181 ms ± 1.68 ms per loop (mean ± std. dev. of 7 runs, 1 loop each)


### Hint: you can use the code below to generate a Uniform [0,1] random variable in Cython

# Solutions

In [4]:
%load_ext cython

In [5]:
%%cython -a --compile-args=-O2
from libc.stdlib cimport rand, RAND_MAX
cimport cython
from libc.math cimport  sqrt,log,exp,erf
@cython.cdivision(True)
@cython.boundscheck(False)
@cython.wraparound(False)
@cython.nonecheck(False)
cdef double uniform_generator() nogil:
    return rand() / (RAND_MAX + 1.0)

@cython.cdivision(True)
@cython.boundscheck(False)
@cython.wraparound(False)
@cython.nonecheck(False)
cpdef double compute_pi_cython(int num_sim)nogil:
    
    cdef long int inside=0
    cdef double x,y
    cdef int i
    for i in range(num_sim):
        x=uniform_generator()
        y=uniform_generator()
        if x*x+y*y<=1.0:
            inside+=1
    return inside/float(num_sim)*4
        


In [6]:
%timeit compute_pi_cython(10000000)

234 ms ± 4.61 ms per loop (mean ± std. dev. of 7 runs, 1 loop each)


In [8]:
compute_pi_cython(100000000)

3.1416072

### As you can see is dificult to beat a fully vectorized numpy function! However, note that the cython version is not memory hungry, whereas the numpy version will eventually run out of memory as we keep increasing the size of the simulations

# Exercise 2

### Use the IV code we have created in the lecture notebook to recompute the IV's the we considered in assignement 4 AMZN option dataset:
### a) Using Pandas apply
### b) writting a cython function that vectorises the IV function to take memoryviews or cnp.ndarrays as input
### c) compare the performance

# Solutions

### a)

In [13]:
import pandas as pd
import IV_module
df=pd.read_csv("option_chain_reduced.csv",index_col=0)

In [14]:
df

Unnamed: 0,S,strike,T,option_type,mid_price,DF
0,2959.787822,1820.0,0.009132,C,1141.275,1.000154
1,2959.787822,1830.0,0.009132,C,1125.550,1.000154
2,2959.787822,1840.0,0.009132,C,1118.625,1.000154
3,2959.787822,1850.0,0.009132,C,1110.725,1.000154
4,2959.787822,1870.0,0.009132,C,1089.175,1.000154
...,...,...,...,...,...,...
6032,2918.362500,3600.0,2.214612,P,1070.075,0.982250
6033,2918.362500,3900.0,2.214612,P,1236.275,0.982250
6034,2918.362500,4000.0,2.214612,P,1368.225,0.982250
6035,2918.362500,4800.0,2.214612,P,2025.200,0.982250


In [15]:
def apply_IV(x):
     return IV_module.implied_volatility(price=x[4], F=x[0]/x[5], K=x[1], T=x[2], q=1 if x[3]=="C" else -1)

In [17]:
df['IV']=df.apply(apply_IV,axis=1)

In [18]:
%timeit df.apply(apply_IV,axis=1)

62 ms ± 691 µs per loop (mean ± std. dev. of 7 runs, 10 loops each)

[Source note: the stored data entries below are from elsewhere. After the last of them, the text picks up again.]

Lemma wp_loop_rank {E X L A} alive t fuel (I : L → world E X → Prop)
    (Q : A → world E X → Prop) (rank : L → world E X → nat)
    (body : L → M (world E X) (L + A)) :
  fuel_ok2 alive t fuel → (∀ l w, rank l w ≤ 1) →
  (∀ l w, I l w →
     wp t (body l)
       (λ r w', match r with
                | inl l' => I l' w' ∧
                    (progress alive (w_log w) (w_log w') ∨
                     rank l' w' < rank l w ∧ length (w_log w) ≤ length (w_log w'))
                | inr a => Q a w'
                end) w) →
  ∀ l w, I l w → wp t (loop fuel body l) Q w.
Proof.
  intros Hf Hr Hbody l w HI. destruct t.
  - eapply (wp_loop I); [|done]. intros l1 w1 HI1. eapply wp_mono; [by apply Hbody|].
    intros [l2|a] w2; [by intros [? _]|done].
  - destruct (Hf eq_refl) as (B & HB & Hdead).
    eapply (wp_loop_total I Q (λ l w, 2 * (B - length (w_log w)) + rank l w)); [|done|].
    2:{ specialize (Hr l w). lia. }
    intros l1 w1 HI1. eapply wp_mono; [by apply Hbody|].
    intros [l2|a] w2; [|done]. intros [? Hpr]. split; [done|].
    destruct Hpr as [(h0 & Hal & Hlen)|[Hrk Hlen]]; [|lia].
    specialize (Hr l2 w2).
    destruct (decide (B ≤ length h0)) as [Hge|]; [by destruct (Hdead h0 Hge)|]. lia.
Qed.

(** ** The abstract table

    A table is a list of locations with their jobs, in creation order; the
    [next] members, which only encode that order, are erased.  [tbl w T] is
    the refinement relation between a world and a table; the lemmas below give
    each operation its effect on the table. *)

Abbreviation table E := (list (loc * job_t E)).

Definition erase {E} (j : job_t E) : job_t E := set_next None j.

Lemma erase_set_next {E} n (j : job_t E) : erase (set_next n j) = erase j.
Proof. done. Qed.

Lemma set_next_erase {E} n (j : job_t E) : set_next n (erase j) = set_next n j.
Proof. done. Qed.

Lemma set_next_id {E} (j : job_t E) : set_next (next j) j = j.
Proof. by destruct j. Qed.

(** A member update that neither reads nor writes [next]. *)
Class NextIndep {E} (f : job_t E → job_t E) : Prop :=
  next_indep : ∀ n j, f (set_next n j) = set_next n (f j).

#[export] Hint Extern 0 (NextIndep _) =>
  (unfold NextIndep; intros; reflexivity) : typeclass_instances.

Lemma next_indep_next {E} (f : job_t E → job_t E) `{!NextIndep f} j :
  next (f j) = next j.
Proof.
  rewrite <- (set_next_id j) at 1. by rewrite next_indep.
Qed.

Lemma next_indep_erase {E} (f : job_t E → job_t E) `{!NextIndep f} j :
  erase (f j) = f (erase j).
Proof. unfold erase. by rewrite next_indep. Qed.

(** A test that does not look at [next]. *)
Class NextBlind {E} (test : job_t E → bool) : Prop :=
  next_blind : ∀ j, test (erase j) = test j.

#[export] Hint Extern 0 (NextBlind _) =>
  (unfold NextBlind; intros; reflexivity) : typeclass_instances.

Section tbl.
Context {E X : Type} `{Env}.
Abbreviation W := (world E X).
Implicit Types (w : W) (j : job_t E) (T : table E).

Record tbl w T : Prop := {
  t_repr : repr w T.*1;
  t_view : Forall (λ lj, erase <$> w_heap w !! lj.1 = Some lj.2) T
}.

Definition upd_tbl (l : loc) (f : job_t E → job_t E) T : table E :=
  (λ lj, if bool_decide (lj.1 = l) then (l, f lj.2) else lj) <$> T.

(** The last entry that satisfies a test. *)
Definition last_such (test : job_t E → bool) T : option (loc * job_t E) :=
  last (filter (λ lj, test lj.2 = true) T).

Lemma upd_tbl_fst l f T : (upd_tbl l f T).*1 = T.*1.
Proof.
  unfold upd_tbl. rewrite <- list_fmap_compose. apply list_fmap_ext.
  intros i [k j] _. simpl. by case_bool_decide; subst.
Qed.

Lemma tbl_lookup w T l j :
  tbl w T → (l, j) ∈ T → ∃ n, w_heap w !! l = Some (set_next n j).
Proof.
  intros [_ Hv] Hin. rewrite Forall_forall in Hv. specialize (Hv _ Hin). simpl in Hv.
  destruct (w_heap w !! l) as [j'|]; [|done]. simpl in Hv. simplify_eq.
  exists (next j'). by rewrite set_next_erase, set_next_id.
Qed.

Lemma tbl_elem w T l j : tbl w T → w_heap w !! l = Some j → (l, erase j) ∈ T.
Proof.
  intros [Hr Hv] Hl. assert (l ∈ T.*1) as Hin.
  { eapply repr_lookup; [done|by eexists]. }
  apply list_elem_of_fmap in Hin as [[k j'] [-> Hin]].
  rewrite Forall_forall in Hv. specialize (Hv _ Hin). simpl in *.
  rewrite Hl in Hv. by simplify_eq/=.
Qed.

Lemma tbl_key w T l : tbl w T → l ∈ T.*1 ↔ is_Some (w_heap w !! l).
Proof. intros [Hr _]. by apply repr_lookup. Qed.

Lemma tbl_unique w T l j j' : tbl w T → (l, j) ∈ T → (l, j') ∈ T → j = j'.
Proof.
  intros [_ Hv] H1 H2. rewrite Forall_forall in Hv.
  pose proof (Hv _ H1). pose proof (Hv _ H2). simpl in *. congruence.
Qed.

(** Only the heap and the head of the list matter. *)
Lemma tbl_ext w w' T :
  w_heap w' = w_heap w → w_list w' = w_list w → tbl w T → tbl w' T.
Proof. intros Hh Hl [[]]. split; [split|]; by rewrite ?Hh, ?Hl. Qed.

Lemma tbl_update w T l j f `{!NextIndep f} :
  tbl w T → w_heap w !! l = Some j →
  tbl (with_heap (<[l := f j]> (w_heap w)) w) (upd_tbl l f T).
Proof.
  intros Ht Hl. pose proof (tbl_elem _ _ _ _ Ht Hl) as Hin.
  destruct Ht as [Hr Hv]. split.
  - rewrite upd_tbl_fst. eapply repr_update; [done|done|by apply next_indep_next].
  - unfold upd_tbl. rewrite Forall_fmap. eapply Forall_impl; [exact Hv|].
    intros [k jk]; simpl. case_bool_decide as Hk; simpl.
    + subst k. rewrite lookup_insert_eq, Hl. simpl. intros [= <-].
      by rewrite next_indep_erase.
    + by rewrite lookup_insert_ne.
Qed.

Lemma wp_update_tbl t l f (Q : unit → W → Prop) w T j `{!NextIndep f} :
  tbl w T → (l, j) ∈ T →
  (∀ h', tbl (with_heap h' w) (upd_tbl l f T) → Q tt (with_heap h' w)) →
  wp t (update l f) Q w.
Proof.
  intros Ht Hin HQ. destruct (tbl_lookup _ _ _ _ Ht Hin) as [n Hn].
  eapply wp_update; [done|]. by apply HQ, tbl_update.
Qed.

Lemma wp_deref_tbl t l (Q : job_t E → W → Prop) w T j :
  tbl w T → (l, j) ∈ T → (∀ n, Q (set_next n j) w) → wp t (deref l) Q w.
Proof.
  intros Ht Hin HQ. destruct (tbl_lookup _ _ _ _ Ht Hin) as [n Hn].
  by eapply wp_deref.
Qed.

(** *** Read-only loops *)

Lemma wp_jobs_count t (Q : nat → W → Prop) w T :
  tbl w T → Q (length T) w → wp t jobs_count Q w.
Proof.
  intros [Hr _] HQ. unfold jobs_count.
  eapply (wp_walk t T.*1 (λ ls n w', n = length ls ∧ w' = w)); [done|done| |].
  - intros ls1 l ls2 n w' _ [-> ->] Hc. wp_steps. rewrite length_app. simpl.
    split; [split; [lia|done]|done].
  - intros n w' [-> ->]. wp_steps. by rewrite length_fmap.
Qed.

Lemma filter_snoc (P : loc * job_t E → Prop) `{!∀ x, Decision (P x)} T x :
  filter P (T ++ [x]) = filter P T ++ (if decide (P x) then [x] else []).
Proof. by rewrite filter_app. Qed.

(** A split of the keys is a split of the table. *)
Lemma tbl_split T ls1 l ls2 :
  T.*1 = ls1 ++ l :: ls2 →
  ∃ T1 j T2, T = T1 ++ (l, j) :: T2 ∧ ls1 = T1.*1 ∧ ls2 = T2.*1.
Proof.
  intros HT. destruct (fmap_app_inv _ _ _ _ HT) as (T1 & T' & -> & HT' & ->).
  destruct T' as [|[k j] T2]; simpl in HT'; simplify_eq. by exists T1, j, T2.
Qed.

(** The walk rules, with invariants indexed by the visited part of the table. *)
Lemma wp_walk_tbl {A R} t T (I : table E → A → W → Prop) (Q : R → W → Prop)
    (step : A → loc → M W (A + R)) (fin : A → M W R) a0 w :
  tbl w T → I [] a0 w →
  (∀ T1 l j T2 a w, T = T1 ++ (l, j) :: T2 → I T1 a w →
     chain (w_heap w) (Some l) (l :: T2.*1) →
     wp t (step a l)
       (λ r w', match r with
                | inl a' => I (T1 ++ [(l, j)]) a' w' ∧
                            chain (w_heap w') (Some l) (l :: T2.*1)
                | inr r => Q r w'
                end) w) →
  (∀ a w, I T a w → wp t (fin a) Q w) →
  wp t (walk step fin a0) Q w.
Proof.
  intros [Hr _] HI Hstep Hfin.
  eapply (wp_walk t T.*1 (λ ls a w, I (take (length ls) T) a w)); [done|done| |].
  - intros ls1 l ls2 a w' Hls HI' Hc.
    destruct (tbl_split _ _ _ _ Hls) as (T1 & j & T2 & HT & -> & ->).
    rewrite HT, length_fmap, take_app_length in HI'.
    eapply wp_mono; [by eapply Hstep|]. intros [a'|r] w2; [|done].
    rewrite HT, length_app, length_fmap. simpl.
    change ((l, j) :: T2) with ([(l, j)] ++ T2). rewrite (assoc_L (++)).
    by rewrite take_app_length' by (rewrite length_app; done).
  - intros a w'. rewrite length_fmap, firstn_all. apply Hfin.
Qed.

Lemma wp_walk_saving_tbl {A R} t T (I : table E → A → W → Prop) (Q : R → W → Prop)
    (step : A → loc → M W (A + R)) (fin : A → M W R) a0 w :
  tbl w T → I [] a0 w →
  (∀ T1 l j T2 a w p, T = T1 ++ (l, j) :: T2 → I T1 a w →
     chain (w_heap w) (Some l) (l :: T2.*1) → chain (w_heap w) p T2.*1 →
     wp t (step a l)
       (λ r w', match r with
                | inl a' => I (T1 ++ [(l, j)]) a' w' ∧ chain (w_heap w') p T2.*1
                | inr r => Q r w'
                end) w) →
  (∀ a w, I T a w → wp t (fin a) Q w) →
  wp t (walk_saving step fin a0) Q w.
Proof.
  intros [Hr _] HI Hstep Hfin.
  eapply (wp_walk_saving t T.*1 (λ ls a w, I (take (length ls) T) a w)); [done|done| |].
  - intros ls1 l ls2 a w' p Hls HI' Hc Hp.
    destruct (tbl_split _ _ _ _ Hls) as (T1 & j & T2 & HT & -> & ->).
    rewrite HT, length_fmap, take_app_length in HI'.
    eapply wp_mono; [by eapply Hstep|]. intros [a'|r] w2; [|done].
    rewrite HT, length_app, length_fmap. simpl.
    change ((l, j) :: T2) with ([(l, j)] ++ T2). rewrite (assoc_L (++)).
    by rewrite take_app_length' by (rewrite length_app; done).
  - intros a w'. rewrite length_fmap, firstn_all. apply Hfin.
Qed.

Lemma wp_last_job t test (Q : option loc → W → Prop) w T `{!NextBlind test} :
  tbl w T → Q (fst <$> last_such test T) w → wp t (last_job test) Q w.
Proof.
  intros Ht HQ. unfold last_job.
  eapply (wp_walk_tbl t T (λ T1 r w', r = fst <$> last_such test T1 ∧ w' = w));
    [done|done| |].
  - intros T1 l j T2 a w' HT [-> ->] Hc. wp_steps.
    eapply wp_deref_tbl; [done|rewrite HT; apply elem_of_middle|]. intros n. wp_steps.
    split; [|done]. split; [|done]. unfold last_such. rewrite filter_snoc. simpl.
    rewrite <- next_blind, erase_set_next, next_blind.
    case_decide as Htest; [by rewrite Htest, last_snoc|].
    rewrite app_nil_r. by destruct (test j).
  - intros r w' [-> ->]. by wp_steps.
Qed.

(** The first entry that owns a pid. *)
Definition first_pid (p : Z) T : option (loc * job_t E) :=
  head (filter (λ lj, has_pid p lj.2 = true) T).

Lemma wp_jobs_find_pid t p (Q : option loc → W → Prop) w T :
  tbl w T → Q (fst <$> first_pid p T) w → wp t (jobs_find_pid p) Q w.
Proof.
  intros Ht HQ. unfold jobs_find_pid.
  eapply (wp_walk_tbl t T
            (λ T1 _ w', filter (λ lj, has_pid p lj.2 = true) T1 = [] ∧ w' = w));
    [done|done| |].
  - intros T1 l j T2 [] w' HT [Hno ->] Hc. wp_steps.
    eapply wp_deref_tbl; [done|rewrite HT; apply elem_of_middle|]. intros n. wp_steps.
    change (has_pid p (set_next n j)) with (has_pid p j).
    destruct (has_pid p j) eqn:Hp; simpl.
    + unfold first_pid in HQ. rewrite HT, filter_app, Hno in HQ. simpl in HQ.
      rewrite filter_cons_True in HQ by done. done.
    + rewrite filter_snoc, Hno. simpl. by rewrite decide_False by (by rewrite Hp).
  - intros [] w' [Hno ->]. wp_steps. unfold first_pid in HQ. by rewrite Hno in HQ.
Qed.

Lemma wp_find_tail t (Q : loc → W → Prop) w l ls k :
  chain (w_heap w) (Some l) (l :: ls) → length ls < size (w_heap w) →
  last (l :: ls) = Some k → Q k w → wp t (find_tail l) Q w.
Proof.
  intros Hc Hsz Hk HQ. unfold find_tail, walk_fuel. wp_steps.
  generalize (S (size (w_heap w))), (Nat.lt_lt_succ_r _ _ Hsz). intros n Hn. clear Hsz.
  revert l ls Hc Hk Hn. induction n as [|n IH]; intros l ls Hc Hk Hn; [lia|].
  rewrite loop_S. wp_steps. destruct Hc as (_ & j & Hj & Hc).
  eapply wp_deref; [done|]. wp_steps.
  destruct ls as [|x ls]; simpl in Hc.
  - rewrite Hc. wp_steps. by simplify_eq/=.
  - destruct Hc as [-> Hc]. apply (IH x ls); [by split|done|simpl in *; lia].
Qed.

Lemma rebase_erase src dst j j' :
  rebase_pointers src dst (erase j) = Some j' → j' = erase j'.
Proof.
  unfold rebase_pointers. cbn. destruct (mapM _ _); [|done]. simpl. by intros [= <-].
Qed.

Definition next_jid T : Z :=
  match last T with Some (_, j) => (jid j + 1)%Z | None => 1%Z end.

(** The world after a successful allocation. *)
Definition after_malloc w : W := with_log (EvMalloc true :: w_log w) w.

Lemma tbl_add_first w l j :
  tbl w [] → j = erase j →
  tbl (with_list (Some l) (with_heap (<[l := j]> (w_heap w)) w)) [(l, j)].
Proof.
  intros [[_ _ Hd] _] Hj. split; [split|]; simpl in *.
  - split; [done|]. exists j. rewrite lookup_insert_eq. split; [done|]. by rewrite Hj.
  - apply NoDup_singleton.
  - rewrite dom_insert_L, Hd. set_solver.
  - rewrite Forall_singleton. simpl. rewrite lookup_insert_eq. simpl. by rewrite <- Hj.
Qed.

### If you remember the previous version was taking around 20 seconds

### b)

In [32]:
!python3 setup_vectorized.py build_ext --inplace

Compiling IV_module_vectorized.pyx because it changed.
[1/1] Cythonizing IV_module_vectorized.pyx
  tree = Parsing.p_module(s, pxd, full_module_name)
running build_ext
building 'IV_module_vectorized' extension
x86_64-linux-gnu-gcc -pthread -DNDEBUG -g -fwrapv -O2 -Wall -g -fstack-protector-strong -Wformat -Werror=format-security -Wdate-time -D_FORTIFY_SOURCE=2 -fPIC -I/home/amuguruza/.local/lib/python3.6/site-packages/numpy/core/include -I/usr/include/python3.6m -c IV_module_vectorized.c -o build/temp.linux-x86_64-3.6/IV_module_vectorized.o
x86_64-linux-gnu-gcc -pthread -DNDEBUG -g -fwrapv -O2 -Wall -g -fstack-protector-strong -Wformat -Werror=format-security -Wdate-time -D_FORTIFY_SOURCE=2 -fPIC -I/home/amuguruza/.local/lib/python3.6/site-packages/numpy/core/include -I/usr/include/python3.6m -c ./LetsBeRational/lets_be_rational.cpp -o build/temp.linux-x86_64-3.6/./LetsBeRational/lets_be_rational.o
x86_64-linux-gnu-gcc -pthread -DNDEBUG -g -fwrapv -O2 -Wall -g -fstack-protector-strong 

In [33]:
df

Unnamed: 0,S,strike,T,option_type,mid_price,DF,IV
0,2959.787822,1820.0,0.009132,C,1141.275,1.000154,2.235807e+00
1,2959.787822,1830.0,0.009132,C,1125.550,1.000154,-1.797693e+308
2,2959.787822,1840.0,0.009132,C,1118.625,1.000154,-1.797693e+308
3,2959.787822,1850.0,0.009132,C,1110.725,1.000154,2.077509e+00
4,2959.787822,1870.0,0.009132,C,1089.175,1.000154,-1.797693e+308
...,...,...,...,...,...,...,...
6032,2918.362500,3600.0,2.214612,P,1070.075,0.982250,3.707138e-01
6033,2918.362500,3900.0,2.214612,P,1236.275,0.982250,3.350252e-01
6034,2918.362500,4000.0,2.214612,P,1368.225,0.982250,3.662838e-01
6035,2918.362500,4800.0,2.214612,P,2025.200,0.982250,3.571103e-01


### In my case some special casting needs to be done to transform "option_type" into a character so that cython understands the input

In [52]:
np.char.array(df.option_type)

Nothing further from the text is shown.